• [Task statement]: Among the records below, find the line that has "unfold p2sh_hash, P2SH_LEN."; from there, give the lines again exactly, and stop after the line that has "all: apply slice_around".

• [Given data]:
Lemma p2pkh_hash_Some s h : p2pkh_hash s = Some h -> s = [x76; xa9; x14] ++ h ++ [x88; xac] /\ len h = 20.
Proof.
  unfold p2pkh_hash, P2PKH_LEN. intros H. destruct (Z.eqb_spec (len s) 25) as [Hl|]; [|done]. cbn in H.
  destruct (starts_with s _) eqn:Ho; [|done]. destruct (ends_with s _) eqn:Hc; [|done]. cbn in H.
  apply opening in Ho. apply closing in Hc. apply slice_around in H as [Hs Hh]. split; [|done].
  replace (length s) with 25%nat in Hc by (unfold len in Hl; lia). rewrite Hs at 1. f_equal; [exact Ho|]. f_equal. exact Hc.
Qed.

Lemma p2sh_hash_Some s h : p2sh_hash s = Some h -> s = [xa9; x14] ++ h ++ [x87] /\ len h = 20.
Proof.
  unfold p2sh_hash, P2SH_LEN. intros H. destruct (Z.eqb_spec (len s) 23) as [Hl|]; [|done]. cbn in H.
  destruct (starts_with s _) eqn:Ho; [|done]. destruct (ends_with s _) eqn:Hc; [|done]. cbn in H.
  apply opening in Ho. apply closing in Hc. apply slice_around in H as [Hs Hh]. split; [|done].
  replace (length s) with 23%nat in Hc by (unfold len in Hl; lia). rewrite Hs at 1. f_equal; [exact Ho|]. f_equal. exact Hc.
Qed.

Lemma p2pk_compressed_Some s p k : p2pk_compressed s = Some (p, k) ->
  s = [x21; zb p] ++ k ++ [xac] /\ len k = 32 /\ (p = 2 \/ p = 3).
Proof.
  unfold p2pk_compressed, P2PK_COMPRESSED_LEN. intros H. destruct (Z.eqb_spec (len s) 35) as [Hl|]; [|done]. cbn in H.
  case_bool_decide as Ho; [|done]. case_bool_decide as Hc; [|done]. cbn [negb orb] in H.
  apply bind_Some in H as (b & Hg & H). destruct (Z.eqb_spec (bz b) 2), (Z.eqb_spec (bz b) 3); cbn [negb andb] in H; try done.
  all: apply bind_Some in H as (key & Hk & [= <- <-]).
  all: apply slice_around in Hk as [Hs Hh]; split_and!; auto; rewrite zb_bz; rewrite Hs at 1.
  all: unfold get in Hg; cbn in Hg; destruct s as [|x [|y s]]; try done; cbn in Ho, Hg; injection Ho as ->; injection Hg as ->.
  all: change (take (Z.to_nat 2) (x21 :: b :: s)) with [x21; b]; f_equal; f_equal.
  all: rewrite last_lookup in Hc; unfold len in Hl; replace (pred (length (x21 :: b :: s))) with 34%nat in Hc by lia.
  all: apply drop_S in Hc; change (Z.to_nat 34) with 34%nat; rewrite Hc; f_equal; apply drop_ge; lia.
Qed.

Lemma put_script_spec {E} s : len s <= MAX_SCRIPT_SIZE -> exists bs, put_script (E:=E) [] s = Ok bs /\
  len bs <= 3 + MAX_SCRIPT_SIZE /\
  (forall pre, put_script (E:=E) pre s = Ok (pre ++ bs)) /\ forall rest, read_script (bs ++ rest) = Ok (s, rest).
Proof.
  intros Hs. pose proof (len_nonneg s). unfold MAX_SCRIPT_SIZE in Hs. unfold put_script, MAX_SCRIPT_SIZE.
  rewrite (proj2 (Z.leb_le (len s) 10000)) by lia. run.
  assert (Hwrite : forall v (tail : bytes), 0 <= v < 16384 -> len tail <= 10000 -> exists gs,
    put_varint (E:=E) [] v = Ok gs /\ len (gs ++ tail) <= 3 + 10000 /\
    (forall pre, (pre' ← put_varint (E:=E) pre v; Ok (pre' ++ tail)) = Ok (pre ++ gs ++ tail)) /\
    forall rest, StoreReader.varint ((gs ++ tail) ++ rest) = Ok (v, tail ++ rest)).
  { intros v tail Hv Ht. destruct (varint_roundtrip (E:=E) v) as (gs & Hgs & _ & Hpre & Hread); [unfold u64_max; lia|].
    exists gs. split; [done|]. split; [rewrite len_app; pose proof (varint_len 2 v gs ltac:(cbn; lia) ltac:(lia) Hgs); lia|].
    split; [intros pre; rewrite Hpre; run; by rewrite <-app_assoc|]. intros rest. rewrite <-app_assoc. apply Hread. }
  destruct (p2pkh_hash s) as [h|] eqn:H1; [|destruct (p2sh_hash s) as [h|] eqn:H2;
    [|destruct (p2pk_compressed s) as [[p k]|] eqn:H3]].
  - apply p2pkh_hash_Some in H1 as [-> Hh]. destruct (Hwrite 0 h) as (gs & -> & Hl & Hpre & Hr); [lia|lia|].
    exists (gs ++ h). run. split_and!; auto. intros rest. unfold read_script. rewrite Hr. run. cbn [Z.eqb].
    by rewrite take_eq.
  - apply p2sh_hash_Some in H2 as [-> Hh]. destruct (Hwrite 1 h) as (gs & -> & Hl & Hpre & Hr); [lia|lia|].
    exists (gs ++ h). run. split_and!; auto. intros rest. unfold read_script. rewrite Hr. run. cbn [Z.eqb].
    by rewrite take_eq.
  - apply p2pk_compressed_Some in H3 as (-> & Hk & Hp). destruct (Hwrite p k) as (gs & -> & Hl & Hpre & Hr); [lia|lia|].
    exists (gs ++ k). run. split_and!; auto. intros rest. unfold read_script. rewrite Hr. run.
    destruct Hp as [-> | ->]; cbn [Z.eqb Pos.eqb orb]; by rewrite take_eq.
  - unfold SPECIAL_SCRIPTS. rewrite saturating_add_ok by (unfold u64_max; lia).
    destruct (Hwrite (len s + 6) s) as (gs & -> & Hl & Hpre & Hr); [lia|lia|].
    exists (gs ++ s). run. split_and!; auto. intros rest. unfold read_script, SPECIAL_SCRIPTS, MAX_SCRIPT_SIZE. rewrite Hr. run.
    rewrite !(proj2 (Z.eqb_neq (len s + 6) _)) by lia. cbn [orb]. rewrite saturating_sub_ok by lia.
    rewrite (proj2 (Z.ltb_ge 10000 _)) by lia. apply take_eq. lia.
Qed.

(** ** Coins *)

Record coin_typed (c : StoredCoin) : Prop := {
  ct_height : Height.valid (sc_height c);
  ct_value : 0 <= txout_value (sc_output c) <= MAX_MONEY;
  ct_script : len (script_pubkey (sc_output c)) <= MAX_SCRIPT_SIZE;
}.

(** One coin at its largest: [MAX_COIN_BYTES] of [store/undo.rs]. *)
Definition MAX_COIN_BYTES : Z := 5 + 9 + 3 + MAX_SCRIPT_SIZE.

(** A coin is written without panic, within its bound, and reads back as itself with what
    followed it untouched. *)
Lemma coin_spec {E} c : coin_typed c -> exists bs, put (E:=E) [] c = Ok bs /\ len bs <= MAX_COIN_BYTES /\
  (forall pre, put (E:=E) pre c = Ok (pre ++ bs)) /\ forall rest, read (bs ++ rest) = Ok (c, rest).
Proof.
  intros [Hh Hv Hs]. destruct c as [height cb [value script]]. cbn [sc_height sc_output txout_value script_pubkey] in *.
  unfold Height.valid, Height.MAX in Hh. set (bit := if cb then 1 else 0). assert (Hbit : 0 <= bit <= 1) by (unfold bit; destruct cb; lia).
  destruct (varint_roundtrip (E:=E) (height * 2 + bit)) as (g1 & Hg1 & _ & Hp1 & Hr1); [unfold u64_max; lia|].
  destruct (amount_roundtrip (E:=E) value Hv) as (code & Hcode & Hcr & Hdec). unfold MAX_MONEY in Hcr.
  destruct (varint_roundtrip (E:=E) code) as (g2 & Hg2 & _ & Hp2 & Hr2); [unfold u64_max; lia|].
  destruct (put_script_spec (E:=E) script Hs) as (g3 & Hg3 & Hl3 & Hp3 & Hr3).
  pose proof (varint_len 5 (height * 2 + bit) g1 ltac:(cbn; lia) ltac:(lia) Hg1). pose proof (varint_len 9 code g2 ltac:(cbn; lia) ltac:(lia) Hg2).
  assert (Hput : forall pre, put (E:=E) pre (mkStored height cb (mkTxOut value script)) = Ok (pre ++ g1 ++ g2 ++ g3)).
  { intros pre. unfold put. cbn [sc_height sc_coinbase sc_output txout_value script_pubkey]. fold bit.
    rewrite (saturating_mul_ok height) by (unfold u64_max; lia). rewrite saturating_add_ok by (unfold u64_max; lia).
    rewrite Z.shiftr_div_pow2 by lia. rewrite (proj2 (Z.eqb_eq ((height * 2 + bit) / 2 ^ 1) height)) by (change (2 ^ 1) with 2; dlia).
    run. rewrite Hp1. run. rewrite Hcode. run. rewrite Hp2. run. rewrite Hp3. by rewrite <-!app_assoc. }
  exists (g1 ++ g2 ++ g3). split; [apply (Hput [])|]. split; [rewrite !len_app; unfold MAX_COIN_BYTES in *; lia|].
  split; [exact Hput|]. intros rest. unfold read. rewrite <-!app_assoc, Hr1. run.
  rewrite Z.shiftr_div_pow2 by lia. change (2 ^ 1) with 2. replace ((height * 2 + bit) / 2) with height by dlia.
  rewrite try_from_ok by (unfold u32_max; lia). run. rewrite Hr2. run. rewrite Hdec. run. rewrite Hr3. run.
  unfold Height.new, Height.MAX. rewrite (proj2 (Z.leb_le height _)) by lia. run. do 3 f_equal.
  change 1 with (Z.ones 1) at 1. rewrite Z.land_ones by lia. change (2 ^ 1) with 2.
  replace ((height * 2 + bit) mod 2) with bit by dlia. unfold bit. by destruct cb.
Qed.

• [Response area]:
  unfold p2sh_hash, P2SH_LEN. intros H. destruct (Z.eqb_spec (len s) 23) as [Hl|]; [|done]. cbn in H.
  destruct (starts_with s _) eqn:Ho; [|done]. destruct (ends_with s _) eqn:Hc; [|done]. cbn in H.
  apply opening in Ho. apply closing in Hc. apply slice_around in H as [Hs Hh]. split; [|done].
  replace (length s) with 23%nat in Hc by (unfold len in Hl; lia). rewrite Hs at 1. f_equal; [exact Ho|]. f_equal. exact Hc.
Qed.

Lemma p2pk_compressed_Some s p k : p2pk_compressed s = Some (p, k) ->
  s = [x21; zb p] ++ k ++ [xac] /\ len k = 32 /\ (p = 2 \/ p = 3).
Proof.
  unfold p2pk_compressed, P2PK_COMPRESSED_LEN. intros H. destruct (Z.eqb_spec (len s) 35) as [Hl|]; [|done]. cbn in H.
  case_bool_decide as Ho; [|done]. case_bool_decide as Hc; [|done]. cbn [negb orb] in H.
  apply bind_Some in H as (b & Hg & H). destruct (Z.eqb_spec (bz b) 2), (Z.eqb_spec (bz b) 3); cbn [negb andb] in H; try done.
  all: apply bind_Some in H as (key & Hk & [= <- <-]).
  all: apply slice_around in Hk as [Hs Hh]; split_and!; auto; rewrite zb_bz; rewrite Hs at 1.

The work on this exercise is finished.